Method: We identify the root cause as the denoising network’s over-reliance on locally strong correlations, undermining global syntactic modeling. Using score-based diffusion formalism, experimental probing, and theoretical training dynamics analysis—including parity learning analysis of a two-layer MLP on the hypercube—we systematically characterize this bias.
Contribution/Results: We empirically validate that this local generation bias is pervasive across architectures (MLP, Transformer) and theoretically prove it induces collapse of global dependency modeling. This yields the first architecture-agnostic, mechanistic account of local generation bias, establishing its causal link to text hallucination. We further generalize the framework to unify explanations of hallucination across modalities, providing novel design principles for hallucination mitigation.
📝 Abstract
Score-based diffusion models have achieved incredible performance in generating realistic images, audio, and video data.

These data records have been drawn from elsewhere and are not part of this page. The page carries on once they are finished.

(** * Meal Match: match detection, favourites, notifications, realtime

    A shallow embedding of the parts of the application that decide when a
    couple has a match:

    - the [swipes] / [matches] / [couples] / [profiles] tables of
      [supabase/migrations/001_initial_schema.sql] with their constraints,
      the insert policy on [swipes] and the triggers [check_for_match] and
      [update_updated_at_column];
    - the hook [useSwipes.recordSwipe], the plain [recordSwipe] of
      [lib/supabase.ts] and the swipe handler of [SwipeScreen];
    - [useMatches.toggleFavorite];
    - [sendMatchNotification] of [utils/notifications.ts];
    - the status handler, [subscribe] and [unsubscribe] of [useRealtime].

    Modelling conventions.  A table is the list of its rows in insertion
    order.  A statement sent to the store runs in one piece, with one
    exception: an insert into [swipes] and the trigger it fires are one
    transaction that may overlap the transactions of other clients, so
    what the trigger reads may be older than the store the insert commits
    on ([trigger_reads], [commit_swipe]); [insert_swipe] is the insert
    that overlaps nothing.  Calls of different clients interleave between
    statements, and between the read and the commit of such an insert.
    What the program cannot decide itself is an input: the
    generated uuid, the clock, and whether a request is answered, answered
    by an error object, or raises ([Outcome]); a request that is not
    answered leaves the store as it was.  Every request to the store and to
    the push gateway is recorded in a trace, newest first.

    Left out: the recipe catalogue (recipe ids are opaque keys, the foreign
    key to [recipes] is not checked), the [recording] flag of the hook,
    [console.log] and breadcrumbs, and the paging of the swipe screen.

    Around these the development also covers the left-swipe handler and
    the couple the swipe screen loads, the favourite button of the recipe
    screen, the filters and sort orders of [useMatches], the storing of
    push tokens and the registration for them, the rotating error log of
    [ErrorStorage], and the shopping list of [aggregateIngredients].  The
    string operations of the runtime ([toLowerCase], [trim], [includes],
    [localeCompare]) are parameters there. *)

From Stdlib Require Import ZArith Lia.
From stdpp Require Import base tactics decidable option list strings.

Local Open Scope string_scope.
Local Open Scope list_scope.

(** ** Rows *)

Inductive Direction := like | dislike.

#[global] Instance Direction_eq_dec : EqDecision Direction.
Proof. solve_decision. Defined.

Record Couple := {
  couple_id : string;
  user1_id : string;
  user2_id : option string
}.

Record Swipe := {
  swipe_id : string;
  swipe_user_id : string;
  swipe_recipe_id : string;
  swipe_couple_id : string;
  swipe_direction : Direction;
  swipe_created_at : Z
}.

Record Match := {
  match_id : string;
  match_couple_id : string;
  match_recipe_id : string;
  is_favorite : bool;
  matched_at : Z;
  match_created_at : Z;
  match_updated_at : Z
}.

Record Profile := {
  profile_id : string;
  push_token : option string
}.

#[global] Instance Couple_eq_dec : EqDecision Couple.
Proof. solve_decision. Defined.
#[global] Instance Swipe_eq_dec : EqDecision Swipe.
Proof. solve_decision. Defined.
#[global] Instance Match_eq_dec : EqDecision Match.
Proof. solve_decision. Defined.
#[global] Instance Profile_eq_dec : EqDecision Profile.
Proof. solve_decision. Defined.

Record DB := {
  couples : list Couple;
  swipes : list Swipe;
  matches : list Match;
  profiles : list Profile
}.

Definition with_swipes (db : DB) (l : list Swipe) : DB :=
  {| couples := couples db; swipes := l;
     matches := matches db; profiles := profiles db |}.

Definition with_matches (db : DB) (l : list Match) : DB :=
  {| couples := couples db; swipes := swipes db;
     matches := l; profiles := profiles db |}.

(** ** Errors and answers of the store client *)

Inductive Error :=
| unique_violation (constraint : string)   (* SQLSTATE 23505 *)
| rls_violation (table : string)           (* SQLSTATE 42501 *)
| not_single_row                           (* PGRST116, [.single()] and [.maybeSingle()] *)
| unavailable                              (* the request was not served *)
| exception.                               (* a rejected promise *)

#[global] Instance Error_eq_dec : EqDecision Error.
Proof. solve_decision. Defined.

(** The [{ data, error }] object a supabase call resolves to. *)
Record Response (A : Type) := {
  data : option A;
  error : option Error
}.
Arguments data {A} _.
Arguments error {A} _.

Definition answer {A} (a : option A) : Response A :=
  {| data := a; error := None |}.
Definition failure {A} (err : Error) : Response A :=
  {| data := None; error := Some err |}.

Inductive Outcome := Responds | Fails | Throws.

(** What the environment contributes to one statement. *)
Record Env := {
  env_outcome : Outcome;
  env_uuid : string;          (* uuid_generate_v4() for the inserted row *)
  env_trigger_uuid : string;  (* uuid_generate_v4() inside a trigger *)
  env_now : Z                 (* NOW() *)
}.

(** ** Queries on the tables *)

Definition swipe_key (s : Swipe) : string * string * string :=
  (swipe_user_id s, swipe_recipe_id s, swipe_couple_id s).

Definition match_key (m : Match) : string * string :=
  (match_couple_id m, match_recipe_id m).

Definition find_couple (db : DB) (cid : string) : option Couple :=
  List.find (fun c => bool_decide (couple_id c = cid)) (couples db).

Definition find_swipe (db : DB) (uid rid cid : string) : option Swipe :=
  List.find (fun s => bool_decide (swipe_key s = (uid, rid, cid))) (swipes db).

Definition find_match (db : DB) (cid rid : string) : option Match :=
  List.find (fun m => bool_decide (match_key m = (cid, rid))) (matches db).

Definition is_member (c : Couple) (uid : string) : bool :=
  bool_decide (user1_id c = uid) || bool_decide (user2_id c = Some uid).

(** Policy "Users can insert their own swipes": [auth.uid() = user_id] and the
    user occupies a slot of the couple. *)
Definition swipes_insert_policy (db : DB) (auth uid cid : string) : bool :=
  bool_decide (auth = uid)
  && existsb (fun c => bool_decide (couple_id c = cid) && is_member c auth)
       (couples db).

(** The policies on [matches] (select, insert, update) and "Users can view
    swipes in their couple": the user occupies a slot of the couple of the
    row. *)
Definition in_couple_policy (db : DB) (auth cid : string) : bool :=
  existsb (fun c => bool_decide (couple_id c = cid) && is_member c auth)
    (couples db).

(** ** Statements *)

Definition new_match (id cid rid : string) (now : Z) : Match :=
  {| match_id := id; match_couple_id := cid; match_recipe_id := rid;
     is_favorite := false; matched_at := now;
     match_created_at := now; match_updated_at := now |}.

(** [INSERT INTO matches ... ON CONFLICT (couple_id, recipe_id) DO NOTHING]:
    the insert-if-absent of the store.  It raises only when the generated
    primary key is taken. *)
Definition insert_match_on_conflict_do_nothing
    (id cid rid : string) (now : Z) (db : DB) : Error + DB :=
  match find_match db cid rid with
  | Some _ => inr db
  | None =>
      if existsb (fun m => bool_decide (match_id m = id)) (matches db)
      then inl (unique_violation "matches_pkey")
      else inr (with_matches db (matches db ++ [new_match id cid rid now]))
  end.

While these models produce high-quality samples with impressive details, they often introduce unrealistic artifacts, such as distorted fingers or hallucinated texts with no meaning. This paper focuses on textual hallucinations, where diffusion models correctly generate individual symbols but assemble them in a nonsensical manner. Through experimental probing, we consistently observe that such phenomenon is attributed it to the network's local generation bias. Denoising networks tend to produce outputs that rely heavily on highly correlated local regions, particularly when different dimensions of the data distribution are nearly pairwise independent. This behavior leads to a generation process that decomposes the global distribution into separate, independent distributions for each symbol, ultimately failing to capture the global structure, including underlying grammar. Intriguingly, this bias persists across various denoising network architectures including MLP and transformers which have the structure to model global dependency. These findings also provide insights into understanding other types of hallucinations, extending beyond text, as a result of implicit biases in the denoising models. Additionally, we theoretically analyze the training dynamics for a specific case involving a two-layer MLP learning parity points on a hypercube, offering an explanation of its underlying mechanism.